先程まで隣にいた少女の姿が、胸に残り続けていた。

(君は、誰なんだ?)

強く、優しく、そしてどこか懐かしいーーそんな人だった。

初めて会ったはずなのに、どうしてこんなにも心に引っかかるのだろう。まるで、遠い昔に大切なものを一緒に分け合ったような、不思議な感覚があった。
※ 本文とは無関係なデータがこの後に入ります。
(** The portal answers 404 for the first link only. *)
Definition first_download_status_404 : World :=
  with_http_get (fair_weather [link_1; link_2])
    (fun link =>
       if String.eqb link link_1 then Reply 404 "Not Found"
       else Reply 200 "%PDF-1.4").

(** The first file cannot be written to the download directory. *)
Definition first_download_unwritable : World :=
  with_can_write (fair_weather [link_1; link_2])
    (fun save_path => negb (String.eqb save_path path_1)).

(** The portal cannot be reached for the first link only. *)
Definition first_download_refused : World :=
  with_http_get (fair_weather [link_1; link_2])
    (fun link =>
       if String.eqb link link_1 then NoReply else Reply 200 "%PDF-1.4").

End Run.

(** ** Vocabulary of the statements about the table *)

Module Table.

Import Crud.

(** No two rows of [gazettes] have the same [url]. *)
Definition url_unique (db : Session) : Prop := NoDup (map url (gazettes db)).

(** Every stored [publication_date] is a date of the calendar, as every
    Python [datetime] is. *)
Definition dates_valid (db : Session) : Prop :=
  Forall (fun g => valid_date (year (publication_date g))
                     (month (publication_date g))
                     (day (publication_date g)) = true)
    (gazettes db).

Definition gazette_1 : Gazette :=
  {| id := 1; url := "https://files.example/1.pdf";
     publication_date := mk_datetime 2025 7 15 0 0 0 |}.

Definition gazette_2 : Gazette :=
  {| id := 2; url := "https://files.example/2.pdf";
     publication_date := mk_datetime 2025 8 1 0 0 0 |}.

Definition two_rows : Session :=
  {| gazettes := [gazette_1; gazette_2]; next_id := 3 |}.

End Table.

(** ** Vocabulary of the further statements *)

Module Notions.

Import MainRunner.

(** [s] contains the path separator. *)
Fixpoint has_slash (s : string) : bool :=
  match s with
  | EmptyString => false
  | String c s' => Ascii.eqb c "/"%char || has_slash s'
  end.

(** The URLs of the storage calls of a log, in the order of the calls. *)
Fixpoint stored_urls (calls : list event) : list string :=
  match calls with
  | [] => []
  | StoreGazette _ uploaded_url :: rest => uploaded_url :: stored_urls rest
  | _ :: rest => stored_urls rest
  end.

(** [(k, v)] is the last pair of [pairs] whose key is [k]. *)
Definition last_with_key (pairs : list (string * string)) (k v : string) : Prop :=
  exists before after,
    pairs = before ++ (k, v) :: after /\ ~ In k (map fst after).

(** [dt] is the first instant of its day. *)
Definition at_midnight (dt : datetime) : Prop :=
  hour dt = 0 /\ minute dt = 0 /\ second dt = 0.

(** The world [w] with another storage API behind [/gazettes/]. *)
Definition with_http_post_gazette (w : World)
  (post : string -> datetime -> http_reply) : World :=
  {| setup_logging := setup_logging w;
     os_makedirs := os_makedirs w;
     today := today w;
     webdriver_remote := webdriver_remote w;
     driver_quit := driver_quit w;
     driver_get := driver_get w;
     submit_search := submit_search w;
     table_hrefs := table_hrefs w;
     http_get := http_get w;
     can_write := can_write w;
     can_read := can_read w;
     http_post_file := http_post_file w;
     http_post_gazette := post |}.

End Notions.

(** * Properties *)

Import MainRunner Crud Main Filename Run Table.

(** ** Sample runs of the library models *)

Example basename_sample :
  basename "/app/downloads/diario_20250715.pdf" = "diario_20250715.pdf"%string.
Proof. reflexivity. Qed.

Example join_sample :
  join "/app/downloads" "a.pdf" = "/app/downloads/a.pdf"%string.
Proof. reflexivity. Qed.

Example re_search_sample :
  re_search_d8 "diario_20250715.pdf" = Some "20250715"%string.
Proof. reflexivity. Qed.

Example strptime_sample :
  strptime_Ymd "20250715" = inr (mk_datetime 2025 7 15 0 0 0).
Proof. reflexivity. Qed.

Example strptime_rejects_february_30 : strptime_Ymd "20250230" = inl ValueError.
Proof. reflexivity. Qed.

Example strip_sample : strip "  http://x/y.pdf " = "http://x/y.pdf"%string.
Proof. reflexivity. Qed.

Example dict_sample :
  dict [("u", "a"); ("v", "b"); ("u", "c")]%string = [("u", "c"); ("v", "b")]%string.
Proof. reflexivity. Qed.


(** ** Decimal digits *)

Lemma digit_char_spec (d : Z) :
  0 <= d <= 9 -> is_digit (digit_char d) = true /\ digit_value (digit_char d) = d.
Proof.
  intros H.
  assert (Hd : d = 0 \/ d = 1 \/ d = 2 \/ d = 3 \/ d = 4 \/ d = 5 \/ d = 6
               \/ d = 7 \/ d = 8 \/ d = 9) by lia.
  repeat (destruct Hd as [Hd | Hd]; [subst d; split; reflexivity |]).
  subst d; split; reflexivity.
Qed.
(** The statistics object after counting [results] into the stored one. *)
Definition statsAfter (results : list AnalysisResult) (st : Storage) : Stats :=
  fold_left countResult results
            (match st_analysisStats st with Some a => a | None => noStats end).

(** The state a scan leaves when the model was available: the calls are
    logged and, when there was a sentence at all, the statistics are
    rewritten. *)
Definition afterScan (c : Classifier) (text : jsstring) (w : World) : World :=
  let sentences := matchSentences text in
  if List.length sentences =? 0 then w
  else
    let w1 := addCalls (callsOf sentences) w in
    setStorage (storeStats (statsAfter (analyzeAll c sentences) (storage w1))
                           (storage w1)) w1.

(** The part of [handleAnalyzeText] after the model check. *)
Definition scanBody (env : Env) (text : jsstring) : M (list AnalysisResult) :=
  fun w =>
    match classifier w with
    | None => throw ModelNotAvailable w
    | Some c =>
        let sentences := matchSentences text in
        if List.length sentences =? 0 then ret [] w
        else
          (results <- batchLoop (List.length sentences) c sentences 0 [] ;;
           updateAnalysisStats env results ;;
           ret results) w
    end.

(** Half-open intervals [(a, b)] of code unit offsets, each non-empty, each
    starting at or after the end of the one before, all between [lo] and
    [hi]. *)
Fixpoint disjointAscending (lo hi : nat) (spans : list (nat * nat)) : Prop :=
  match spans with
  | [] => lo <= hi
  | (a, b) :: rest => lo <= a /\ a < b /\ disjointAscending b hi rest
  end.

End Scan.

(* ================================================================= *)
(** ** Requests that overlap in time *)

(** The service worker is one thread.  An [async] function runs without
    interruption up to its next [await]; there another function may run.  A
    task is therefore a sequence of atomic steps, and a run of the worker is
    an interleaving of the steps of its tasks, chosen by a schedule. *)

Module Concurrent.
Import Text Prob Background Scan.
言葉にすればたった一言、「泣いてもいい」という優しさだった。

けれどその一言が、自分を支えていた仮面をそっと外し、内側の弱さに触れてくれた。

誰にも言えなかった悲しみを、誰かに赦されたような気がした。

(……君は、何かを知っていたのか?それとも……)

考えれば考えるほど、言葉にならない感情が胸に渦巻く。

けれど、それは決して重苦しいものではなかった。ただ静かに、温かく心の奥に灯るものだった。

(……名前を、聞き忘れた)

名前すら知らないのに、こんなにも心に残る人がいるなんて。

ふと、彼女のテネブラエ王家特有の深い紫の髪と深紅の瞳が脳裏に浮かぶ。

(また会えるだろうか)

それが願いなのか、確信なのかは分からなかった。

ただ、どこかでまた出会える気がしてならなかった。

――まるで、ずっと昔に別れた“魂の半身”に、もう一度巡り合ったような。

そんな想いを胸に抱きながら、俺は静かに歩を進めた。